Task requirements >> Take the entries that follow and return exactly the lines from the one holding "split; [by apply tree_ok_add_text|]." through the one holding "assert (grows r (add o.1", both included. Nothing else is needed.

The data >>

Lemma process_line_tree_ok line fp r fp' r' :
  tree_ok r → processor_ok fp r →
  process_line line fp r = Ok (fp', r') →
  tree_ok r' ∧ processor_ok fp' r'.
Proof.
  intros Hr Hfp. revert fp' r'. apply by_outcome.
  destruct (process_line_outcome line fp r)
    as [g Hc|Hc Hb|Hc Hb|b0 rest tok Hc Hb H1 o|rest l Hc Hb Hl|rest Hc Hb Hl
       |b0 rest name mname Hc Hb Hp H3 Hm o cn|b0 rest name Hc Hb Hp H3 Hm
       |b0 rest c name Hc Hb Hp H3 Hcc H4 n
       |b0 rest c name Hc Hb Hp H3 Hcc H4 H5 n
       |b0 rest name mname Hc Hb Hp H3 Hn H6 Hm o dn
       |b0 rest name Hc Hb Hp H3 Hn H6 Hm
       |b0 rest Hc Hb Hp H3 Hn H6];
    try done.
  - (* codedoc *)
    destruct (tree_ok_codedoc tok r Hr) as [Ho Hk]. fold o in Ho, Hk.
    split; [by apply tree_ok_add_text|].
    assert (grows r (add_text o.1 rest o.2)) as G.
    { eapply grows_trans; [apply grows_file|apply grows_add_text]. }
    destruct (processor_ok_grows _ _ _ G Hfp) as [F1 F2].
    split; [done|]. simpl. intros l [= <-]. by rewrite kinds_add_text.
  - (* continue *)
    pose proof Hfp as [F1 F2].
    split; [apply tree_ok_add_text; [done|by apply F2]|].
    apply (processor_ok_grows fp r); [apply grows_add_text|done].
  - (* class *)
    destruct (tree_ok_module mname r Hr) as [Ho Hk]. fold o in Ho, Hk.
    rewrite kinds_lookup in Hk.
    destruct (heap o.2 !! o.1) as [pn|] eqn:Hpn; [|done].
    simpl in Hk. injection Hk as Hk.
    apply lookup_lt_Some in Hpn as Hlt.
    unfold add_text. rewrite add_add_ne by (unfold cn; lia).
    fold (add_text cn (b0 :: rest) (alloc (ClassNode o.1 name "") o.2).2).
    assert (grows r (add o.1 (Child cn) (add_text cn (b0 :: rest)
              (alloc (ClassNode o.1 name "") o.2).2))) as G.
    { eapply grows_trans; [|apply grows_add].
      eapply grows_trans; [|apply grows_add_text].
      eapply grows_trans; [|apply grows_alloc]. apply grows_module. }
    split.
    + eapply tree_ok_new_node; [done..|]. by rewrite Hk.
    + destruct (processor_ok_grows _ _ _ G Hfp) as [F1 F2].
      split; [|done]. intros c Hc'. cbn in Hc'. injection Hc' as <-.
      exists o.1, name, "".
      rewrite kinds_add, kinds_add_text, kinds_alloc.
      unfold cn. rewrite <-length_kinds. by apply list_lookup_middle.
  - (* method *)
    pose proof Hfp as [F1 F2]. destruct (F1 c Hcc) as (m & cname & a & Hk).
    rewrite kinds_lookup in Hk.
    destruct (heap r !! c) as [pn|] eqn:Hpn; [|done].
    simpl in Hk. injection Hk as Hk.
    split; [eapply tree_ok_new_node; [done..|by rewrite Hk]|].
    apply (processor_ok_grows fp r); [|done].
    eapply grows_trans; [|apply grows_add].
    eapply grows_trans; [|apply grows_add_text]. apply grows_alloc.
  - (* attribute *)
    pose proof Hfp as [F1 F2]. destruct (F1 c Hcc) as (m & cname & a & Hk).
    rewrite kinds_lookup in Hk.
    destruct (heap r !! c) as [pn|] eqn:Hpn; [|done].
    simpl in Hk. injection Hk as Hk.
    split; [eapply tree_ok_new_node; [done..|by rewrite Hk]|].
    apply (processor_ok_grows fp r); [|done].
    eapply grows_trans; [|apply grows_add].
    eapply grows_trans; [|apply grows_add_text]. apply grows_alloc.
  - (* data *)
    destruct (tree_ok_module mname r Hr) as [Ho Hk]. fold o in Ho, Hk.
    rewrite kinds_lookup in Hk.
    destruct (heap o.2 !! o.1) as [pn|] eqn:Hpn; [|done].
    simpl in Hk. injection Hk as Hk.
    split; [eapply tree_ok_new_node; [done..|by rewrite Hk]|].
    apply (processor_ok_grows fp r); [|done].
    eapply grows_trans; [|apply grows_add].
    eapply grows_trans; [|apply grows_add_text].
    eapply grows_trans; [|apply grows_alloc]. apply grows_module.
Qed.

End tree.

(** ** The tree of a run *)

Section run_tree.
Import Str Re.
Implicit Types (r : RootNode) (fp : FileProcessor) (line : string).
Implicit Types (n : Node) (k : Kind).

Lemma process_lines_tree_ok (lines : list string) fp r fp' r' :
  tree_ok r → processor_ok fp r →
  process_lines lines fp r = Ok (fp', r') →
  tree_ok r' ∧ processor_ok fp' r'.
Proof.
  revert fp r. induction lines as [|x lines IH]; intros fp r Hr Hfp; simpl.
  - by intros [= <- <-].
  - destruct (process_line (strip x) fp r) as [[fp1 r1]|] eqn:E; [|done].
    simpl. intros H.
    destruct (process_line_tree_ok _ _ _ _ _ Hr Hfp E). by eapply IH.
Qed.

Lemma process_lines_grows (lines : list string) fp r fp' r' :
  process_lines lines fp r = Ok (fp', r') → grows r r'.
Proof.
  revert fp r. induction lines as [|x lines IH]; intros fp r; simpl.
  - intros [= <- <-]. apply grows_refl.
  - destruct (process_line (strip x) fp r) as [[fp1 r1]|] eqn:E; [|done].
    simpl. intros H. eapply grows_trans; [by eapply process_line_grows|].
    by eapply IH.
Qed.

Lemma process_all_tree_ok (srcs : list source) r r' :
  tree_ok r → process_all srcs r = Ok r' → tree_ok r'.
Proof.
  revert r. induction srcs as [|[p lines] srcs IH]; intros r Hr; simpl.
  - by intros [= <-].
  - destruct (process lines _ r) as [[fp1 r1]|] eqn:E; [|done].
    simpl. apply IH. unfold process in E.
    eapply process_lines_tree_ok; [done| |done]. by split.
Qed.

Lemma process_all_grows (srcs : list source) r r' :
  process_all srcs r = Ok r' → grows r r'.
Proof.
  revert r. induction srcs as [|[p lines] srcs IH]; intros r; simpl.
  - intros [= <-]. apply grows_refl.
  - destruct (process lines _ r) as [[fp1 r1]|] eqn:E; [|done].
    simpl. intros H. eapply grows_trans; [|by eapply IH].
    by eapply process_lines_grows.
Qed.

Lemma main_tree_ok (srcs : list source) r idx :
  main srcs = Ok (r, idx) → tree_ok r.
Proof.
  unfold main.
  destruct (process_all srcs RootNode_init) as [r0|] eqn:E; [|done].
  simpl. intros [= <- _].
  eapply process_all_tree_ok; [apply tree_ok_init|done].
Qed.

(** X8. The tree is append-only. What a run has built after some of
    the source files is still there after the rest: every node at the
    same place, of the same class and with the same attributes, its
    contents the same or longer at the end, and every module name and
    file name with the node it had. *)
Theorem tree_is_append_only (srcs more : list source) r0 r' :
  process_all (srcs ++ more) r0 = Ok r' →
  ∃ r, process_all srcs r0 = Ok r ∧ grows r r'.
Proof.
  rewrite process_all_app.
  destruct (process_all srcs r0) as [r|]; [|done]. simpl. intros H.
  exists r. split; [done|]. by eapply process_all_grows.
Qed.

Lemma tree_is_append_only_witness :
  ∃ r, process_all [("src/a.js", ["// A"; "class A {"])] RootNode_init = Ok r
       ∧ grows r
           (mkRoot [mkNode (ModuleNode "a") [Child 1; Child 2];
                    mkNode (ClassNode 0 "A" "") [Text "A"];
                    mkNode (DataNode 0 "x") [Text "x"]]
              {[ "a" := 0 ]} {[ "modules/a.rst" := 0 ]}).
Proof.
  apply (tree_is_append_only
           [("src/a.js", ["// A"; "class A {"])]
           [("src/a.js", ["// x"; "export let x = 1"])] RootNode_init).
  reflexivity.
Defined.
(* ===== verification/_CoqProject ===== *)
-Q . S2P
Prelude.v
RBTree.v
RBModel.v
RBRep.v
RBInsert.v
RBErase.v
RBSpec.v
KeyedTree.v
HevList.v
MappedDNS.v
DnsMessage.v
Authenticator.v
Buffers.v
SocksAddr.v
TreeTheorems.v
DnsTheorems.v
AuthTheorems.v
BufferTheorems.v
TaskSocket.v
TaskMsg.v
Socks5Client.v
Socks5Server.v
Socks5Udp.v
AddrTheorems.v
Handshake.v
UdpFrames.v
HandshakeSafe.v
UdpDatagrams.v
ClientSafe.v
HandshakeTheorems.v
UdpTheorems.v
SpliceLoop.v
Splice.v
PipeSplice.v
SpliceTheorems.v
Config.v
ConfigWf.v
ConfigTheorems.v
TunnelSync.v
TunnelTheorems.v
SessionTcp.v
SessionTcpInv.v
SessionTcpLive.v
SessionTcpTheorems.v
TunnelSessions.v
SessionSetTheorems.v
TunnelInit.v
TunnelInitTheorems.v
SessionUdp.v
SessionUdpInv.v
SessionUdpFlow.v
SessionUdpTheorems.v
SliceAlloc.v
SliceInv.v
SliceTheorems.v
CachedTree.v
Sched.v
SchedSpec.v
SchedInv.v
SchedRep.v
SchedLive.v
SchedTheorems.v
Timer.v
TimerSpec.v
TimerRep.v
TimerLive.v
TimerTheorems.v
TaskMutex.v
TaskCond.v
DnsProxy.v
DnsProxyInv.v
DnsProxySteps.v
DnsProxyLive.v
DnsProxyTheorems.v
SessionRun.v
SessionRunTheorems.v
SessionLife.v
TunnelIO.v
TunnelIOTheorems.v
TunnelDns.v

Response to this exercise >>
    split; [by apply tree_ok_add_text|].
    assert (grows r (add_text o.1 rest o.2)) as G.
    { eapply grows_trans; [apply grows_file|apply grows_add_text]. }
    destruct (processor_ok_grows _ _ _ G Hfp) as [F1 F2].
    split; [done|]. simpl. intros l [= <-]. by rewrite kinds_add_text.
  - (* continue *)
    pose proof Hfp as [F1 F2].
    split; [apply tree_ok_add_text; [done|by apply F2]|].
    apply (processor_ok_grows fp r); [apply grows_add_text|done].
  - (* class *)
    destruct (tree_ok_module mname r Hr) as [Ho Hk]. fold o in Ho, Hk.
    rewrite kinds_lookup in Hk.
    destruct (heap o.2 !! o.1) as [pn|] eqn:Hpn; [|done].
    simpl in Hk. injection Hk as Hk.
    apply lookup_lt_Some in Hpn as Hlt.
    unfold add_text. rewrite add_add_ne by (unfold cn; lia).
    fold (add_text cn (b0 :: rest) (alloc (ClassNode o.1 name "") o.2).2).
    assert (grows r (add o.1 (Child cn) (add_text cn (b0 :: rest)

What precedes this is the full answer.